When considering a change to oral therapy it is important to evaluate the clinical situation. This includes the response to treatment, the patient’s immune status, comorbidities, allergies and their ability to absorb and tolerate oral drugs. Knowing the causative pathogens and resistance patterns is important or, if available, the patient’s microbiological results. Regarding the antibiotic to use consider its:

  • spectrum of activity
  • bioavailability
  • penetration to the site of infection
  • potential adverse effects.

Australian guidelines

eTG Antibiotic includes guidance for timely switching from intravenous to oral antibiotics. There has to be clinical improvement, resolving fever and no unexplained haemodynamic instability (see Box).15 

Box - Guidance for intravenous to oral switch

It is often appropriate to switch a patient’s therapy from the intravenous to oral route when all of the following apply:*

  • clinical improvement
  • fever resolved or improving
  • no unexplained haemodynamic instability
  • tolerating oral intake with no concerns about malabsorption
  • a suitable oral antimicrobial with the same or similar spectrum, or an oral formulation of the same drug, is available.For children, a suitable paediatric formulation is available.

* Does not apply to infections that require high tissue concentrations or prolonged intravenous therapy (e.g. meningitis, endocarditis).

Reproduced with permission from Principles of antimicrobial use [published April 2019, amended December 2019]. In: eTG complete [digital]. Melbourne: Therapeutic Guidelines Limited; 2019.15

The Australian paediatric infectious diseases community has collaborated in a systematic review of the evidence for switching from intravenous to oral therapy in 36 childhood infections. The aim of the review was to give clinicians the confidence to change children to oral antibiotics and to send them home earlier. It found that for some infections the switch from intravenous therapy can occur sooner than previously recommended.14

 

Prolonged intravenous therapy

Some conditions, such as bone and joint infections and endocarditis, are managed with prolonged courses of intravenous antibiotics. There is little evidence to guide the duration of intravenous therapy and whether oral antibiotics can be used.

Bone and joint infections

The Oral versus Intravenous Antibiotics for Bone and Joint Infection (OVIVA) trial was conducted at multiple centres across the UK.16 It compared early switching (within one week) from intravenous to oral therapy to continuing intravenous antibiotics for at least six weeks. It included all adults with suspected bone and joint infections, irrespective of surgical intervention or antibiotic choice, who were planned to receive at least six weeks of antibiotic therapy. Comparing the outcomes at one year suggested that appropriately selected oral therapy is non-inferior to intravenous therapy. However, there are several important caveats:

  • the trial was not powered to evaluate the outcome between different types of infection
  • Gram-negative infections were under-represented
  • most patients had surgical management of the infection
  • rifampicin was used as a treatment option in approximately one-third of the cohort
  • the clinicians managing the patients were specialist-led teams.
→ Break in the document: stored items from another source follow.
(** Pieces of the pattern of [parsePrettyPhone10]; each returns what it
    captured and the rest of the input. *)
Definition opt_unit (c : N) (s : jsstring) : jsstring :=
  match s with
  | d :: r => if d =? c then r else s
  | [] => s
  end.

Definition expect_unit (c : N) (s : jsstring) : option jsstring :=
  match s with
  | d :: r => if d =? c then Some r else None
  | [] => None
  end.

(** [\d{n}] *)
Fixpoint digits_exactly (n : nat) (s : jsstring) : option (jsstring * jsstring) :=
  match n with
  | O => Some ([], s)
  | S k =>
      match s with
      | d :: r => if is_digit d then cons_fst d (digits_exactly k r) else None
      | [] => None
      end
  end.

(** [\d{1,3}], greedy.  What follows in the pattern starts with white space
    or a parenthesis, so taking fewer digits than there are never helps:
    the piece takes the longest run of at most [n] digits. *)
Fixpoint digits_upto (n : nat) (s : jsstring) : jsstring * jsstring :=
  match n with
  | O => ([], s)
  | S k =>
      match s with
      | d :: r => if is_digit d
                  then let (ds, r') := digits_upto k r in (d :: ds, r')
                  else ([], s)
      | [] => ([], s)
      end
  end.

Record PrettyPhone : Type := mkPrettyPhone {
  cc : jsstring;
  local : jsstring;
  prettyLocal : jsstring
}.

(** function parsePrettyPhone10(prettyPhone), with the pattern
    /^\+?(\d{1,3})\s*\((\d{3})\)\s*(\d{3})-(\d{4})$/ *)
Definition parsePrettyPhone10 (prettyPhone : jsstring) : option PrettyPhone :=
  let s := opt_unit 43 prettyPhone in
  let (m1, s) := digits_upto 3 s in
  if (length m1 =? 0)%nat then None
  else
    s <- expect_unit 40 (drop_while is_js_space s) ;;
    ms <- digits_exactly 3 s ;;
    let (m2, s) := ms : jsstring * jsstring in
    s <- expect_unit 41 s ;;
    ms <- digits_exactly 3 (drop_while is_js_space s) ;;
    let (m3, s) := ms : jsstring * jsstring in
    s <- expect_unit 45 s ;;
    ms <- digits_exactly 4 s ;;
    let (m4, s) := ms : jsstring * jsstring in
    match s with
    | [] => Some (mkPrettyPhone m1 (m2 ++ m3 ++ m4)
                    (js "(" ++ m2 ++ js ")-" ++ m3 ++ js "-" ++ m4))
    | _ => None
    end.

(** /^https?:\/\//i *)
Definition has_http_scheme (url : jsstring) : bool :=
  let l := toLowerCase url in
  starts_with (js "http://") l || starts_with (js "https://") l.

(** function fixUrl(url) *)
Definition fixUrl (url : jsstring) : jsstring :=
  if str_eqb (trim url) [] then []
  else
    let url := trim url in
    if has_http_scheme url then url else js "https://" ++ url.

(* ================================================================= *)
(** ** The card record *)

(** The resume slot of the portfolio links: the two-slot object the
    settings write, the single string of earlier versions, or nothing. *)
Inductive Resume : Type :=
| ResumeSlots (pdf docx : jsstring)
| ResumeLegacy (url : jsstring)
| ResumeAbsent.

Record PortfolioLinks : Type := mkLinks {
  cert : jsstring;
  edu : jsstring;
  proj : jsstring;
  ref : jsstring;
  resume : Resume;
  work : jsstring
}.

Record PortfolioVisibility : Type := mkVisibility {
  showCert : bool;
  showEdu : bool;
  showProj : bool;
  showRef : bool;
  showResume : bool;
  showWork : bool
}.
Although the events were not necessarily related to the antibiotics, one in four patients experienced a serious adverse event. This shows that ongoing monitoring is still required even with an oral antibiotic regimen.16,17 Further studies are required to look more closely at the different types of infection and the varying antibiotic regimens. Ideally these trials should be performed in the Australian healthcare system.

Endocarditis

The Partial Oral Treatment of Endocarditis (POET) trial was a study of left-sided endocarditis caused by streptococci, Enterococcus faecalis, Staphylococcus aureus or coagulase-negative staphylococci. The patients were randomised to either receive intravenous drugs for the full course of therapy, or for a minimum of 10 days followed by oral therapy. Patients were clinically stable before the switch and required transoesophageal echocardiography to confirm the response to treatment. Oral antibiotic regimens were designed to include at least two drugs with different mechanisms of action and were based on pharmacokinetic–pharmacodynamic analyses to enhance synergy and decrease the risk of resistance.18

There was no difference in a composite end point of all-cause mortality, unplanned cardiac surgery, embolic events or relapse of bacteraemia from the primary pathogen. A subsequent analysis at 3.5 years showed similar results.18,19

Important caveats on these results included the heterogeneity in the bacterial pathogens being treated and the antibiotic combinations used and the lack of infections with multiresistant organisms. Few patients had cardiac devices or were injecting drug users. The study was also led by physicians in specialist centres.20

 

Antibiotic resistance

The overuse of antibiotics has contributed to the emergence and dissemination of antimicrobial-resistant nosocomial and community pathogens. Reducing intravenous antibiotic use and shortening the duration of antibiotic courses will contribute to overall less antibiotic use and thus may reduce the development of antibiotic resistance. The appropriate use of oral antibiotics, particularly those with good bioavailability, is also essential to maintain their usefulness.

 

Conclusion

For many infections oral antibiotics can be as effective as intravenous drugs. Shorter durations of intravenous antibiotic therapy and switching to oral therapy should be important considerations in patient management. They have the potential to improve outcomes for patients by avoiding the adverse effects of intravenous drugs and may facilitate early discharge from hospital.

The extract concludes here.